Verify 24+ trig identities for any angle. Pythagorean, reciprocal, double angle, half angle, sum/product formulas with pass/fail status and error analysis.
The **Trig Identities Calculator** is a comprehensive verification tool that tests over 24 fundamental trigonometric identities against any angle you provide. Enter a primary angle (and an optional second angle for sum/product formulas), and the calculator evaluates both sides of each identity, computes the numerical error, and displays a clear pass/fail status for every equation.
Trigonometric identities are equations that hold true for all values of the variable where both sides are defined. They are indispensable in calculus (simplifying integrals and derivatives), physics (resolving vectors and analyzing waves), signal processing (Fourier analysis), and virtually every branch of applied mathematics. Memorizing them is one thing — understanding and verifying them builds deeper intuition.
This calculator tests eight categories of identities: Pythagorean (3 identities), Reciprocal (3), Quotient (2), Co-function (3), Double Angle (3), Half Angle (3), Sum/Difference (4), and Product-to-Sum (2). Each identity is computed independently on both sides (LHS and RHS) using JavaScript's built-in trigonometric functions, and the absolute error is reported to 8+ decimal places. A configurable error tolerance lets you define your own pass threshold.
The visual verification summary shows the overall pass rate as a progress bar, plus a grid of color-coded squares — green for pass, red for fail — giving instant feedback. A category filter lets you focus on one group at a time. The reference table at the bottom lists all tested formulas grouped by type, making this calculator an excellent study and reference tool. Ten preset angles cover the most commonly examined values, and full support for radians ensures compatibility with calculus-level work.
Trig Identities Calculator & Verifier helps you avoid repetitive setup mistakes when solving trigonometric and coordinate-geometry problems. Instead of recalculating conversions, signs, and edge cases by hand, you can test inputs immediately, inspect intermediate values, and confirm final answers before submitting work or using numbers in downstream calculations. It surfaces key outputs like Identities Tested, Passed ✓, Failed ✗ in one pass.

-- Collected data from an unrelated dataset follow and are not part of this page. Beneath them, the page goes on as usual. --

Lemma hav_cos x : hav x = (1 - cos x) / 2.
Proof.
  unfold hav. replace (cos x) with (cos (2 * (x / 2))) by (f_equal; lra).
  rewrite cos_2a_sin. simpl. lra.
Qed.

Lemma sin_cos_sq x : sin x * sin x + cos x * cos x = 1.
Proof. generalize (sin2_cos2 x). unfold Rsqr. lra. Qed.

(** The argument of the square roots stays between 0 and 1. *)
Lemma haversine_arg_bounds p q d :
  0 <= hav (q - p) + cos p * cos q * hav d <= 1.
Proof.
  rewrite !hav_cos, cos_minus.
  pose proof (sin_cos_sq p) as Hp.
  pose proof (sin_cos_sq q) as Hq.
  pose proof (COS_bound d) as [Hd1 Hd2].
  set (sp := sin p) in *. set (cp := cos p) in *.
  set (sq := sin q) in *. set (cq := cos q) in *.
  set (t := cos d) in *.
  assert (Ht : 0 <= 1 - t * t) by nra.
  assert (Hc : 0 <= (1 - t * t) * (cq * cq)).
  { apply Rmult_le_pos; [exact Ht | apply Rle_0_sqr]. }
  pose proof (Rle_0_sqr (sp - sq)) as H1. pose proof (Rle_0_sqr (cp - t * cq)) as H2.
  pose proof (Rle_0_sqr (sp + sq)) as H3. pose proof (Rle_0_sqr (cp + t * cq)) as H4.
  unfold Rsqr in *.
  split; lra.
Qed.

Each identity is evaluated independently. Error = |LHS − RHS|. Pass = error < tolerance. Key: sin²θ+cos²θ=1, sin(2θ)=2sinθcosθ, sin(α+β)=sinαcosβ+cosαsinβ.
Result: 24/24 identities pass
Using θ=45°, the calculator returns 24/24 identities pass. This example mirrors the calculator's live computation flow and is useful for checking manual steps and unit handling.
This calculator is tailored to trig identities calculator & verifier workflows, including common input modes, unit handling, and special-case behavior. It is designed for fast checking during homework, exam preparation, technical drafting, and coding tasks where trigonometric consistency matters.
Use the primary result together with supporting outputs to verify direction, magnitude, and validity. Cross-check against known identities or geometric constraints, and confirm that angle ranges, sign conventions, and domain restrictions are satisfied before using the numbers elsewhere.
A reliable way to improve is to solve once manually, then verify with the calculator and explain any mismatch. Repeat this on varied examples and edge cases. The built-in preset scenarios for quick trials, comparison tables for side-by-side validation, visual cues that make trends and quadrants easier to read help you build pattern recognition and reduce sign or conversion errors over time.
A trig identity is an equation involving trig functions that is true for all values where both sides are defined. For example, sin²θ + cos²θ = 1 holds for every angle θ.
At angles where functions are undefined (like tan(90°) or csc(0°)), the calculation produces Infinity or NaN, causing the comparison to fail. This is mathematically expected — the identity holds everywhere it is defined.
The three Pythagorean identities are: (1) sin²θ + cos²θ = 1, (2) 1 + tan²θ = sec²θ, (3) 1 + cot²θ = csc²θ. All three derive from the Pythagorean theorem applied to the unit circle.
Double angle formulas express trig functions of 2θ in terms of θ: sin(2θ) = 2sinθcosθ, cos(2θ) = cos²θ − sin²θ. They are used in integration, solving equations, and deriving half-angle formulas.
The error tolerance is the maximum absolute difference between LHS and RHS for an identity to be considered "passed." The default of 1×10⁻⁷ accounts for floating-point arithmetic rounding while being strict enough to catch real errors.
This calculator tests a curated set of 24+ standard identities. For custom identities, you can compare the numeric values manually using the sin, cos, tan outputs shown in the cards.